PROBLEM DETAILS = Once you reach the line containing "destruct E as", reproduce it and every later line exactly, through the end of the data.

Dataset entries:
(* ===== verification/ProcessProofs.v ===== *)
(** * Processes: theorems

    What the loader and [sbrk] do to an address space, stated with [user_byte]:
    the byte a program running there reads at a virtual address. Both loops are
    instances of one rule, [map_pages_spec], about mapping freshly filled frames
    at consecutive pages. *)

From S2P Require Import Prelude Pmm Vmm AddressSpace Pages Heap Elf Fs Process.

(** The byte at [va] in the space rooted at [root]. *)
Definition user_byte (s : vmm) (root va : Z) : option Z :=
  match translate s root va with
  | Some pa => Some (u8 (vm_mem s (vm_base s + pa)))
  | None => None
  end.

(** The page of [va] is unmapped or backed by a held frame. *)
Definition backed (s : vmm) (root : Z) (held : list Z) (va : Z) : Prop :=
  forall pa, translate s root va = Some pa -> exists p, In p held /\ p <= pa < p + 4096.

Abbreviation lookup_in s root va := (pt_lookup (vm_mem s) (vm_base s) root level_shifts va).

(** ** Lemmas *)

Lemma user_byte_same s s' root held va :
  vm_base s' = vm_base s -> lookup_in s' root va = lookup_in s root va ->
  held_same s s' held -> backed s root held va ->
  user_byte s' root va = user_byte s root va.
Proof.
  intros Hb Hl Hh Hk. unfold user_byte. rewrite (translate_lookup s' s root va Hl).
  destruct (translate s root va) as [pa|] eqn:E; [|reflexivity].
  destruct (Hk pa E) as (p & Hin & Hr). rewrite Hb. do 2 f_equal.
  specialize (Hh p (pa - p) Hin ltac:(lia)).
  replace (vm_base s + p + (pa - p)) with (vm_base s + pa) in Hh by lia. exact Hh.
Qed.

Lemma user_byte_entry s root va p flags :
  phys_ok p -> is_u64 flags -> Z.land flags PTE_ADDR_MASK = 0 ->
  lookup_in s root va = Some (page_entry p flags, 12) ->
  user_byte s root va = Some (u8 (vm_mem s (vm_base s + p + va mod 4096))).
Proof.
  intros Hp Hf Hm E. unfold user_byte. rewrite (page_entry_translate _ _ _ _ _ Hp Hf Hm E).
  do 3 f_equal. lia.
Qed.

Lemma held_same_refl s held : held_same s s held.
Proof. intros p o _ _. reflexivity. Qed.

Lemma held_same_incl s s' held held' :
  (forall p, In p held' -> In p held) -> held_same s s' held -> held_same s s' held'.
Proof. intros Hi H p o Hp Ho. apply H; auto. Qed.

Lemma lookup_vpn s root va va' :
  vpn va' = vpn va -> lookup_in s root va' = lookup_in s root va.
Proof.
  intros E. apply vpn_indices in E. unfold level_shifts in *. rewrite !List.Forall_cons_iff in E.
  destruct E as (E1 & E2 & E3 & E4 & _). cbn [pt_lookup]. rewrite E1, E2, E3, E4. reflexivity.
Qed.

WRITTEN SOLUTION =
  destruct E as (E1 & E2 & E3 & E4 & _). cbn [pt_lookup]. rewrite E1, E2, E3, E4. reflexivity.
Qed.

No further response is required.